At stake are a share in the prize cash pool of $100,000 and the chance to work with experts in marketing, distribution, publicity and research.

“We’re very proud of our Capital-bound students,” said Peter Raad, founder and executive director of The Guildhall at SMU. “With a program as intense as ours, there is little time for pursuits outside of class projects — yet these individuals determinedly harnessed their passion for both game development and education to undertake a significant project on their own.”

The inaugural competition, launched by the Joan Ganz Cooney Center — whose leadership introduced television mainstay “Sesame Street” to the world — and E-Line Media, was inspired by President Obama’s “Educate to Innovate” campaign unveiled last fall. It is a complementary effort to promote Science, Technology, Engineering and Math (STEM) skills by leveraging the highly engaging nature of video games and challenging developers across the nation to create the most innovative educational games for grade-school children.

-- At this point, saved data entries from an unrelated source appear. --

Lemma rem_bounds x y :
  1 ≤ y →
  (0 ≤ x → 0 ≤ x `rem` y ≤ x) ∧ (x ≤ 0 → x ≤ x `rem` y ≤ 0).
Proof.
  intros Hy. destruct (quot_rem_pos x y) as (? & ? & ?); [lia|].
  destruct (quot_bounds x y) as [? ?]; [done|].
  split; intros ?; nia.
Qed.

Lemma quot_is_int x y : is_int x → 1 ≤ y → is_int (x `quot` y).
Proof.
  unfold is_int, int_min, int_max. intros Hx Hy.
  destruct (quot_bounds x y) as [? ?]; [done|].
  destruct (decide (0 ≤ x)); lia.
Qed.

Lemma rem_is_int x y : is_int x → 1 ≤ y → is_int (x `rem` y).
Proof.
  unfold is_int, int_min, int_max. intros Hx Hy.
  destruct (rem_bounds x y) as [? ?]; [done|].
  destruct (decide (0 ≤ x)); lia.
Qed.

Lemma quot_succ_is_int x y :
  is_int x → 1 ≤ y → x `rem` y ≠ 0 → is_int (x `quot` y + 1).
Proof.
  intros Hx Hy Hr. destruct (decide (y = 1)) as [->|].
  { by rewrite Z.rem_1_r in Hr. }
  destruct (quot_half x y) as [? ?]; [lia|].
  destruct (quot_bounds x y) as [? ?]; [done|].
  revert Hx. unfold is_int, int_min, int_max. intros Hx.
  destruct (decide (0 ≤ x)); lia.
Qed.

Lemma clamp_pageSize_pos pageSize : 1 ≤ clamp_pageSize pageSize.
Proof. unfold clamp_pageSize. case_decide; lia. Qed.

Lemma CalculatePagination_exact page pageSize total :
  is_int total →
  CalculatePagination page pageSize total =
    Done {| Page := clamp_page page;
            PageSize := clamp_pageSize pageSize;
            Total := total;
            TotalPages := total `quot` clamp_pageSize pageSize
              + (if decide (total `rem` clamp_pageSize pageSize ≠ 0)
                 then 1 else 0) |}.
Proof.
  intros Ht. pose proof (clamp_pageSize_pos pageSize) as Hps.
  unfold CalculatePagination. fold (clamp_page page) (clamp_pageSize pageSize).
  unfold int_quo, int_rem, int_incr.
  destruct (decide (clamp_pageSize pageSize = 0)); [lia|].
  rewrite (wrap_id (_ `quot` _)) by by apply quot_is_int.
  rewrite (wrap_id (_ `rem` _)) by by apply rem_is_int.
  destruct (decide (total `rem` clamp_pageSize pageSize ≠ 0)) as [Hr|Hr].
  - by rewrite wrap_id by by apply quot_succ_is_int.
  - by rewrite Z.add_0_r.
Qed.

Lemma quot_rem_nonneg x y :
  0 ≤ x → 0 < y → x `quot` y = x `div` y ∧ x `rem` y = x `mod` y.
Proof.
  intros Hx Hy. split.
  - by apply Z.quot_div_nonneg.
  - by apply Z.rem_mod_nonneg.
Qed.

(** For a negative dividend that is not a multiple of the divisor, the
    truncated quotient is one above the floor. *)
Lemma quot_neg_floor x y :
  x < 0 → 0 < y →
  x `quot` y = x `div` y + (if decide (x `mod` y ≠ 0) then 1 else 0)
  ∧ (x `rem` y ≠ 0 ↔ x `mod` y ≠ 0).
Proof.
  intros Hx Hy. destruct (quot_rem_pos x y) as (Hq & _ & Hr); [done|].
  pose proof (Z.div_mod x y) as Hd. pose proof (Z.mod_pos_bound x y Hy).
  assert (x `quot` y - x `div` y = 0 ∨ x `quot` y - x `div` y = 1)
    as [Hk|Hk] by nia.
  - assert (x `rem` y = x `mod` y) by nia. case_decide; split; lia.
  - assert (x `rem` y = x `mod` y - y) by nia. case_decide; split; lia.
Qed.

(** C5: for every (page, pageSize, total) the call returns, and the value
    it returns has page >= 1 and page_size >= 1; a page below 1 becomes 1
    and a pageSize below 1 becomes 20, while positive inputs are passed
    through unchanged; total is echoed as given. *)
Theorem CalculatePagination_clamps page pageSize total :
  ∃ p, CalculatePagination page pageSize total = Done p
       ∧ 1 ≤ Page p ∧ 1 ≤ PageSize p
       ∧ (page ≤ 0 → Page p = 1)
       ∧ (0 < page → Page p = page)
       ∧ (pageSize ≤ 0 → PageSize p = 20)
       ∧ (0 < pageSize → PageSize p = pageSize)
       ∧ Total p = total.
Proof.
  unfold CalculatePagination, int_quo, int_rem.
  set (ps := if decide (pageSize < 1) then 20 else pageSize).
  assert (1 ≤ ps) by (subst ps; case_decide; lia).
  destruct (decide (ps = 0)); [lia|].
  eexists; split; [done|]; simpl. subst ps.
  repeat case_decide; repeat split; intros; lia.
Qed.

Lemma CalculatePagination_clamps_witness :
  ∃ p, CalculatePagination 0 0 100 = Done p
       ∧ Page p = 1 ∧ PageSize p = 20 ∧ Total p = 100 ∧ TotalPages p = 5.
Proof.
  destruct (CalculatePagination_clamps 0 0 100)
    as (p & Hp & _ & _ & Hpage & _ & Hsize & _ & Htotal).
  exists p. split; [exact Hp|].
  split; [apply Hpage; lia|]. split; [apply Hsize; lia|].
  split; [exact Htotal|].
  vm_compute in Hp. by injection Hp as <-.
Defined.

(** C2, as stated, fails: with pageSize = 2 > 0 and total = -5 the code
    returns total_pages = -1, while the ceiling of -5/2 is -2. *)
Lemma CalculatePagination_negative_total_not_ceiling :
  0 < 2 ∧ is_int (-5)
  ∧ CalculatePagination 1 2 (-5)
    = Done {| Page := 1; PageSize := 2; Total := -5; TotalPages := -1 |}
  ∧ ceil_ratio (-5) 2 = -2
  ∧ ¬ (∀ page pageSize total,
         0 < pageSize → is_int total →
         ∃ p, CalculatePagination page pageSize total = Done p
              ∧ TotalPages p = ceil_ratio total pageSize).
Proof.
  split; [lia|]. split; [by vm_compute|]. split; [by vm_compute|].
  split; [by vm_compute|].
  intros H. destruct (H 1 2 (-5)) as (p & Hp & Hc); [lia|by vm_compute|].
  vm_compute in Hp. injection Hp as <-. by vm_compute in Hc.
Qed.

(** C2, amended: for all (page, pageSize, total) with pageSize > 0 and
    total >= 0, the call returns a Pagination whose total_pages is the
    exact rational ceiling of total/pageSize, whose page is the input
    clamped to at least 1, and whose page_size and total are the inputs. *)
Theorem CalculatePagination_total_pages_ceiling page pageSize total :
  0 < pageSize → 0 ≤ total → is_int total →
  ∃ p, CalculatePagination page pageSize total = Done p
       ∧ TotalPages p = ceil_ratio total pageSize
       ∧ Page p = Z.max 1 page
       ∧ PageSize p = pageSize
       ∧ Total p = total.
Proof.
  intros Hps Ht Hint. rewrite CalculatePagination_exact by done.
  assert (clamp_pageSize pageSize = pageSize) as ->
    by (unfold clamp_pageSize; case_decide; lia).
  eexists; split; [done|]; simpl.
  repeat split; [|unfold clamp_page; case_decide; lia].
  destruct (quot_rem_nonneg total pageSize) as [-> ->]; [done..|].
  symmetry. apply ceil_ratio_spec; [done|].
  pose proof (Z.div_mod total pageSize) as Hd.
  pose proof (Z.mod_pos_bound total pageSize Hps).
  case_decide; nia.
Qed.

Lemma CalculatePagination_total_pages_ceiling_witness :
  ∃ p, CalculatePagination 2 10 95 = Done p
       ∧ TotalPages p = ceil_ratio 95 10
       ∧ Page p = Z.max 1 2 ∧ PageSize p = 10 ∧ Total p = 95.
Proof.
  apply (CalculatePagination_total_pages_ceiling 2 10 95);
    [lia | lia | by vm_compute].
Defined.

(** C3, as stated, fails: the division of the code truncates toward zero
    and does not floor. With pageSize = 2 and total = -5 the code returns
    total_pages = -1 where the floor-and-mod formula gives -2; and with
    total = -1 it returns total_pages = 1, a positive count for a negative
    total. *)
Lemma CalculatePagination_truncates_not_floors :
  (CalculatePagination 1 2 (-5)
     = Done {| Page := 1; PageSize := 2; Total := -5; TotalPages := -1 |}
   ∧ spec_total_pages (-5) 2 = -2)
  ∧ (CalculatePagination 1 2 (-1)
       = Done {| Page := 1; PageSize := 2; Total := -1; TotalPages := 1 |}
     ∧ spec_total_pages (-1) 2 = 0)
  ∧ ¬ (∀ page pageSize total,
         is_int total →
         ∃ p, CalculatePagination page pageSize total = Done p
              ∧ TotalPages p = spec_total_pages total (PageSize p)).
Proof.
  split; [split; by vm_compute|]. split; [split; by vm_compute|].
  intros H. destruct (H 1 2 (-5)) as (p & Hp & Hc); [by vm_compute|].
  vm_compute in Hp. injection Hp as <-. by vm_compute in Hc.
Qed.

(** C3, amended: for every total, also zero or negative (total is not
    clamped), total_pages is the quotient of total by the clamped page size
    truncated toward zero, plus 1 if the remainder is nonzero. For
    total >= 0 this is floor(total/pageSize) plus 1 if total mod pageSize
    is nonzero; for a negative total that is not a multiple of the page
    size it is one more than that. A negative total gives a page count of
    at most 1, and a zero or negative one once total <= -pageSize. *)
Theorem CalculatePagination_total_pages_truncated page pageSize total :
  is_int total →
  ∃ p, CalculatePagination page pageSize total = Done p
       ∧ Total p = total
       ∧ TotalPages p
         = total `quot` PageSize p
           + (if decide (total `rem` PageSize p ≠ 0) then 1 else 0)
       ∧ (0 ≤ total → TotalPages p = spec_total_pages total (PageSize p))
       ∧ (total < 0 →
          TotalPages p
          = spec_total_pages total (PageSize p)
            + (if decide (total `mod` PageSize p ≠ 0) then 1 else 0))
       ∧ (total < 0 → TotalPages p ≤ 1)
       ∧ (total ≤ - PageSize p → TotalPages p ≤ 0).
Proof.
  intros Hint. rewrite CalculatePagination_exact by done.
  eexists; split; [done|]; simpl.
  pose proof (clamp_pageSize_pos pageSize) as Hps.
  set (ps := clamp_pageSize pageSize) in *.
  destruct (quot_bounds total ps) as [Hq0 Hq1]; [done|].
  destruct (quot_rem_pos total ps) as (Hqr & Hr0 & Hr1); [lia|].
  unfold spec_total_pages. rewrite floor_ratio_div by lia.
  repeat split; intros Ht.
  - destruct (quot_rem_nonneg total ps) as [-> ->]; [lia..|].
    by repeat case_decide.
  - destruct (quot_neg_floor total ps) as [-> Hiff]; [lia..|].
    destruct (decide (total `rem` ps ≠ 0)), (decide (total `mod` ps ≠ 0));
      try lia; tauto.
  - case_decide; lia.
  - case_decide; nia.
Qed.

Lemma CalculatePagination_total_pages_truncated_witness :
  ∃ p, CalculatePagination 1 2 (-5) = Done p
       ∧ Total p = -5
       ∧ TotalPages p = -1
       ∧ TotalPages p = spec_total_pages (-5) 2 + 1
       ∧ TotalPages p ≤ 0.
Proof.
  destruct (CalculatePagination_total_pages_truncated 1 2 (-5))
    as (p & Hp & Htot & Htp & _ & Hneg & _ & Hle); [by vm_compute|].
  assert (PageSize p = 2) as Hps
    by (vm_compute in Hp; by injection Hp as <-).
  rewrite Hps in *.
  exists p. split; [exact Hp|]. split; [exact Htot|].
  split; [exact Htp|]. split; [apply Hneg; lia|]. apply Hle; lia.
Defined.
End arithmetic.

(** * The store: constructors and [WithDetails] *)

Section store.
Implicit Types (s : store) (p : option loc) (l r : loc) (e : ResponseError).
Implicit Types (d : gmap string any) (key : string) (value : any).

Lemma details_of_Some s p d :
  details_of s p = Some d ↔
  ∃ l e r, p = Some l ∧ errs s !! l = Some e ∧ Details e = Some r
           ∧ maps s !! r = Some d.
Proof.
  unfold details_of. split.
  - intros H. destruct p as [l|]; [|done]. simpl in H.
    destruct (errs s !! l) as [e|] eqn:He; [|done]. simpl in H.
    destruct (Details e) as [r|] eqn:Hr; [|done]. simpl in H.
    by exists l, e, r.
  - intros (l & e & r & -> & He & Hr & Hd). simpl. rewrite He. simpl.
    by rewrite Hr.
Qed.

Lemma details_of_intro s l e r d :
  errs s !! l = Some e → Details e = Some r → maps s !! r = Some d →
  details_of s (Some l) = Some d.
Proof. intros. apply details_of_Some. by exists l, e, r. Qed.

(** [NewResponseError] makes a map and a struct at unused addresses and
    touches nothing else. *)
Lemma NewResponseError_run code message statusCode s :
  let l := fresh (dom (errs s)) in
  let r := fresh (dom (maps s)) in
  NewResponseError code message statusCode s
  = Ok (Some l)
       {| errs := <[l := {| Code := code; Message := message;
                            StatusCode := statusCode; Details := Some r |}]>
                  (errs s);
          maps := <[r := ∅]> (maps s) |}.
Proof. reflexivity. Qed.

Lemma fresh_lookup_None {A} (m : gmap loc A) : m !! fresh (dom m) = None.
Proof. apply not_elem_of_dom, is_fresh. Qed.

Lemma WithDetails_run s l e r d key value :
  errs s !! l = Some e → Details e = Some r → maps s !! r = Some d →
  WithDetails (Some l) key value s
  = Ok (Some l) {| errs := errs s;
                   maps := <[r := <[key := value]> d]> (maps s) |}.
Proof.
  intros He Hr Hd. unfold WithDetails, bind, deref, map_assign, ret.
  by rewrite He, Hr, Hd.
Qed.

Lemma WithDetails_details s p d key value :
  details_of s p = Some d →
  ∃ s', WithDetails p key value s = Ok p s'
        ∧ details_of s' p = Some (<[key := value]> d)
        ∧ errs s' = errs s.
Proof.
  intros (l & e & r & -> & He & Hr & Hd)%details_of_Some.
  eexists. split; [by eapply WithDetails_run|]. split; [|done].
  eapply details_of_intro; [exact He|exact Hr|]. apply lookup_insert_eq.
Qed.

Lemma WithDetails_nil_map s l e key value :
  errs s !! l = Some e → Details e = None →
  WithDetails (Some l) key value s = Panic nil_map_assignment s.
Proof.
  intros He Hr. unfold WithDetails, bind, deref, map_assign.
  by rewrite He, Hr.
Qed.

The SMU team members will present their game, Slime Garden, to a panel of judges on March 29. The panel will evaluate the game on criteria such as potential to reach underserved communities, originality, scalability, educational impact and gameplay. The game teaches scientific methodology by incorporating experimentation and simulation.

Slime Garden was created by:

  • Eden Simpson, team lead
  • James Brawley, programmer
  • Vicki Smith, game designer
  • David Vaught, artist

“The medium of video games merges STEM disciplines with imaginative storytelling, and an inherent consequence of playing good games is learning those same principles through the unfettered, natural interaction of gameplay,” explained Raad.  “A captive mind that is fully engaged has limitless potential to learn through experience.”

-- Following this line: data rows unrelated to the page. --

(** * Incremental demuxing: the ADTS elementary-stream parser and the
      WebM container walker

    A shallow embedding of
      - [media/formats/mp2t/es_parser_adts.cc] (module [Adts]) and
      - [packager/media/formats/webm/webm_media_parser.cc] (module [WebM]),
    followed by the properties established about them.

    Conventions.  C++ [int], [size_t] and [int64] values are integers of [Z];
    the buffers handled here are far below 2^31 bytes, so no wrap-around is
    modelled.  A [const uint8*] into a buffer is a pair of the buffer and an
    offset.  The two callbacks of a parser are modelled by the ordered list of
    the calls made on them.  [DCHECK]s are debug-only assertions and compile
    to nothing in a release build: they are recorded in comments. *)

From Stdlib Require Import String.
From Stdlib Require Import ZArith List Bool Lia Sorted.
From Stdlib.Strings Require Import Byte.
Import ListNotations.
Local Open Scope Z_scope.

(** ** Bytes and the byte queue *)

Definition uint8 := Byte.byte.

(** The value of a byte, in 0..255. *)
Definition u8 (b : uint8) : Z := Z.of_N (Byte.to_N b).

(** [buf[i]].  Every read made by the code below is inside the buffer; the
    default only makes the function total. *)
Definition rd (buf : list uint8) (i : Z) : Z := u8 (nth (Z.to_nat i) buf x00).

Definition size_of (buf : list uint8) : Z := Z.of_nat (length buf).

(** Modelled from the spec: [ByteQueue] (media/base/byte_queue.h) is not among
    the sources.  Section 4.1 of the specification: [Push] appends, [Peek]
    returns the contiguous unconsumed region, [Pop n] discards its first [n]
    bytes, [Reset] discards everything. *)
Module ByteQueue.

Definition t := list uint8.
Definition empty : t := [].
Definition Push (q : t) (buf : list uint8) : t := q ++ buf.
Definition Peek (q : t) : list uint8 * Z := (q, size_of q).
Definition Pop (q : t) (n : Z) : t := skipn (Z.to_nat n) q.
Definition Reset (q : t) : t := [].

End ByteQueue.

(** ** Constants of the ADTS format *)

(** Modelled from the spec: [media/formats/mpeg/adts_constants.h],
    [media/base/timestamp.h] and [mp2t_common.h] are not among the sources.
    The specification speaks of a fixed minimum header size, a fixed
    samples-per-frame constant and static frequency and channel tables; the
    values are those of ISO 14496-3 (the comment in [UpdateAudioConfiguration]
    fixes the table size: indices 13 and 14 are reserved, 15 is explicit). *)
Definition kAdtsHeaderMinSize : Z := 7.
Definition kSamplesPerAACFrame : Z := 1024.
Definition kAdtsFrequencyTable : list Z :=
  [96000; 88200; 64000; 48000; 44100; 32000; 24000; 22050; 16000; 12000;
   11025; 8000; 7350].
Definition kAdtsFrequencyTableSize : Z := 13.
Definition kAdtsNumChannelsTable : list Z := [0; 1; 2; 2; 4; 5; 6; 8].
Definition kAdtsNumChannelsTableSize : Z := 8.
Definition kMpeg2Timescale : Z := 90000.
Definition kNoTimestamp : Z := - 2 ^ 63.
Definition kInfiniteDuration : Z := 2 ^ 63 - 1.

Definition table_at (t : list Z) (i : Z) : Z := nth (Z.to_nat i) t 0.

(** ** Stream descriptions and samples *)

Inductive AudioCodec := kUnknownAudioCodec | kCodecAAC | kCodecOpus | kCodecVorbis.

Record AudioStreamInfo := {
  asi_track_id : Z;
  asi_time_scale : Z;
  asi_duration : Z;
  asi_codec : AudioCodec;
  asi_codec_string : string;
  asi_language : string;
  asi_sample_bits : Z;
  asi_num_channels : Z;
  asi_sampling_frequency : Z;
  asi_extra_data : list uint8;
  asi_is_encrypted : bool
}.

Record MediaSample := {
  ms_data : list uint8;
  ms_is_key_frame : bool;
  ms_pts : Z;
  ms_dts : Z;
  ms_duration : Z
}.

(** One call on one of the two callbacks of the elementary-stream parser:
    [new_audio_config_cb_] or [emit_sample_cb_]. *)
Inductive Emission :=
| ConfigurationReady (config : AudioStreamInfo)
| SampleReady (sample : MediaSample).

(** ** The timestamp helper *)

(** [AudioTimestampHelper] (media/base/audio_timestamp_helper.h) is not among
    the sources; the parser uses it through its constructor and four
    methods.  The parser is embedded over any implementation of them. *)
Class AudioTimestampHelper (H : Type) := {
  NewHelper : Z -> Z -> H;          (* timescale, samples_per_second *)
  SetBaseTimestamp : Z -> H -> H;
  GetTimestamp : H -> Z;
  AddFrames : Z -> H -> H;
  GetFrameDuration : Z -> H -> Z
}.

(** Modelled from the spec: a timestamp helper that "converts a frame count
    into a timeline position given a fixed sample rate/timescale and a
    settable base offset", with exact integer arithmetic.  It serves the
    concrete examples only. *)
Record TickHelper := {
  th_timescale : Z;
  th_samples_per_second : Z;
  th_base_timestamp : Z;
  th_frame_count : Z
}.

Definition th_compute (h : TickHelper) (frame_count : Z) : Z :=
  th_base_timestamp h + frame_count * th_timescale h / th_samples_per_second h.

#[export] Instance TickHelperOps : AudioTimestampHelper TickHelper := {
  NewHelper ts sps :=
    {| th_timescale := ts; th_samples_per_second := sps;
       th_base_timestamp := kNoTimestamp; th_frame_count := 0 |};
  SetBaseTimestamp b h :=
    {| th_timescale := th_timescale h;
       th_samples_per_second := th_samples_per_second h;
       th_base_timestamp := b; th_frame_count := 0 |};
  GetTimestamp h := th_compute h (th_frame_count h);
  AddFrames n h :=
    {| th_timescale := th_timescale h;
       th_samples_per_second := th_samples_per_second h;
       th_base_timestamp := th_base_timestamp h;
       th_frame_count := th_frame_count h + n |};
  GetFrameDuration n h :=
    th_compute h (th_frame_count h + n) - th_compute h (th_frame_count h)
}.

(** ** The ADTS elementary-stream parser *)

Module Adts.

(** *** Header fields and the sync-word search *)

Definition ExtractAdtsFrameSize (buf : list uint8) (hdr : Z) : Z :=
  Z.lor (Z.lor (Z.shiftr (rd buf (hdr + 5)) 5)
               (Z.shiftl (rd buf (hdr + 4)) 3))
        (Z.shiftl (Z.land (rd buf (hdr + 3)) 3) 11).

Definition ExtractAdtsFrequencyIndex (buf : list uint8) (hdr : Z) : Z :=
  Z.land (Z.shiftr (rd buf (hdr + 2)) 2) 15.

Definition ExtractAdtsChannelConfig (buf : list uint8) (hdr : Z) : Z :=
  Z.lor (Z.land (Z.shiftr (rd buf (hdr + 3)) 6) 3)
        (Z.shiftl (Z.land (rd buf (hdr + 2)) 1) 2).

About The Guildhall at SMU

The Guildhall at Southern Methodist University is the premier graduate video game education program in the US. Many of the school’s founders are industry icons, and classes are run by industry veterans. Since 2005, the program has graduated over 385 students and alumni are working at more than 120 video game studios around the world. Our program offers a Master’s degree in Interactive Technology and a graduate Professional Certificate.